В своих спорах со мной Иван Сергеевич постоянно обнаруживал крайне безотрадное, пессимистическое миросозерцание. Никак не мог он помириться с тем равнодушием, какое оказывает природа -- им так горячо любимая природа -- к человеческому горю или к счастью, иначе сказать, ни в чем человеческом не принимает участия. Человек выше природы, потому что создал веру, искусство, науку, но из природы выйти не может -- он ее продукт, ее окончательный вывод. Он хватается за все, чтоб только спастись от этого безучастного холода, от этого равнодушия природы и от сознания своего ничтожества перед ее всесозидающим и всепожирающим могуществом. Что бы мы ни делали, все наши мысли, чувства, дела, даже подвиги будут забыты. Какая же цель этой человеческой жизни?

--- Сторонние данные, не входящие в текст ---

Lemma returns_api id ic : instance_by_id cfg id = Some ic →
  (∀ b, b ∈ bridge_dependencies cfg id → ids (callee_id b)) →
  returns B (build_conductor_api id) (λ _, B).
Proof.
  intros Hi Hcallees. unfold build_conductor_api. apply returns_get_bind. intros c Hc.
  destruct (booting_instance c id ic Hc Hi) as [Hic (Ha & _)]. rewrite Hic.
  apply returns_lift_bind. intros ? [= <-]. apply returns_lift_bind. intros a Ha'%ok_or_ok.
  apply find_by_Some in Ha' as [Hin _].
  assert (Hid : instance_id ic = id) by by apply find_by_Some in Hi as [_ ?].
  apply returns_seq.
  - destruct (agent_holo_remote_key a) as [[]|] eqn:Hh; [|apply returns_local..].
    apply returns_outsourced, (b_uris _ _ _ Hc). by apply (b_services _ _ _ Hc a).
  - intros api. apply returns_seq; [|intros; apply returns_ret_same].
    rewrite Hid. apply returns_bridges. unfold bridge_dependencies in *.
    rewrite (b_bridges _ _ _ Hc). intros b Hb. split; [|by apply Hcallees].
    by apply list_elem_of_filter in Hb as [_ ?].
Qed.
(** A call that fails because there is no such agent. *)
Lemma failed_calls_change_nothing_witness :
  result_of (run_admin (AdminCall_remove_agent "bob")) running =
    Some (Err (HolochainError_ErrorGeneric "Agent with ID 'bob' does not exist")) ∧
  c_config (after (run_admin (AdminCall_remove_agent "bob")) running) = c_config running ∧
  c_saved (after (run_admin (AdminCall_remove_agent "bob")) running) = c_saved running.
Proof.
  split; [vm_compute; reflexivity|].
  apply (failed_calls_change_nothing (λ cfg, eq_refl : @write_config toy_conductor_env cfg = Ok ()) (AdminCall_remove_agent "bob") running
    (HolochainError_ErrorGeneric "Agent with ID 'bob' does not exist")).
  - reflexivity.
  - vm_compute. reflexivity.
Defined.

(** Keystores of the full disk. *)
Definition full_disk_admin_env : @AdminEnv full_disk_env :=
  @Build_AdminEnv full_disk_env (λ _, Ok ()) (λ _, Ok ()) (λ _ patch, patch) (λ _ _, Ok ())
    (Ok ("key2", "key2")) (Ok "") (λ _ _, Ok ()) (λ keystore _, Ok keystore) (λ _ key, Ok key)
    (λ _ _, Ok ()) (λ _ _, true).

(** An instance whose storage cannot be opened: the call fails, but the instance
    stays in the configuration in use. *)
Theorem failed_addition_stays_configured :
  let c := @example_conductor full_disk_env (example_config [] []) in
  let add := @add_instance kahn toy_dna_addressing full_disk_env full_disk_admin_env
               "n" "callee" "alice" (Some "file") in
  result_of add c = Some (Err (HolochainError_ErrorGeneric "Error creating context: no space left")) ∧
  instance_ids (c_config (after add c)) = ["n"] ∧ c_saved (after add c) = None.
Proof. vm_compute. split_and!; reflexivity. Qed.

(** Agents can be added to a conductor whose DNAs have different addresses. *)
Lemma example_inv :
  @conductor_inv dna_code toy_conductor_env "/hc" (example_conductor pair_config).
Proof.
  split_and!; [done| |done|].
  - apply (@consistent_mono dna_code example_loader).
    + intros p d. unfold example_loader, load_dna. cbn.
      destruct (example_files !! p) as [d'|] eqn:Hp; [|done]. intros [= <-]. cbn.
      enough (Dna_verify d' = Ok ()) as -> by done.
      unfold example_files in Hp. apply lookup_insert_Some in Hp as [[_ <-]|[_ Hp]]; [done|].
      by apply lookup_singleton_Some in Hp as [_ <-].
    + apply (@check_consistency_ok kahn dna_code kahn_laws). vm_compute. reflexivity.
  - intros d d' Hd. cbn in Hd. unfold example_files in Hd. exfalso.
    apply lookup_insert_Some in Hd as [[Heq _]|[_ Hd]]; [discriminate Heq|].
    apply lookup_singleton_Some in Hd as [Heq _]. discriminate Heq.
Qed.

Lemma admin_keeps_consistency_witness :
  @conductor_inv dna_code toy_conductor_env "/hc"
    (after (@run_admin kahn dna_code toy_conductor_env toy_admin_env (AdminCall_add_agent "bob" "bob" None))
       (example_conductor pair_config)).
Proof.
  apply (@admin_keeps_consistency kahn dna_code toy_conductor_env toy_admin_env kahn_laws "/hc"
           dna_code_inj (example_conductor pair_config)).
  - exact example_inv.
  - apply rtc_once. apply (AdminStep _ (AdminCall_add_agent "bob" "bob" None) (Ok (Some "key2"))).
    vm_compute. reflexivity.
Defined.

Впрочем, от таких тяжелых мыслей был недалек переход и к веселым картинкам, которые подносят нам римские писатели и французские классики прошлого столетия. Тургенев забыл по-гречески, но латинские книги читал еще легко и свободно.
Ему очень нравилось выражение Бекона: ars est homo additus naturae -- искусство есть человек, добавленный к природе, и выражение Паскаля: люди не могли дать силы праву и дали силе право.
Иногда он вслух читал или заставлял меня читать монологи из Корнеля, Мольера и других. Иногда сравнивал наши русские переводы с подлинниками, и проч., и проч.
Старый французский поэт 18-го столетия, отысканный им в своей библиотеке -- Жан-Батист Руссо, иногда несказанно забавлял его своими коротенькими рассказами в стихах о католических священниках и исповедниках. Дурная погода поневоле заставляла Ивана Сергеевича Тургенева зарываться в книгах. Кроме книг, газеты ежедневно приходили к нам; но нельзя сказать, чтобы мы охотно читали их... Однажды (если не ошибаюсь, 2-го августа) Тургенев прочел в "Новом Времени" известие, что он пишет детские повести, а я у него гощу в деревне.
-- А что,-- сказал я шутя,-- если напечатают, что я дою гвоздь, а ты добиваешься меда из ржавой подковы.
-- Нет,-- возразил он со смехом,-- ты доишь гвоздь, а я держу шайку.
Дожди в такое время, когда созрела рожь и пора была жать ее, не раз заставляли Тургенева сокрушаться. "И есть хлеб, и нет хлеба! -- восклицал он.-- Каждый такой день в России приносит ей миллионные убытки!"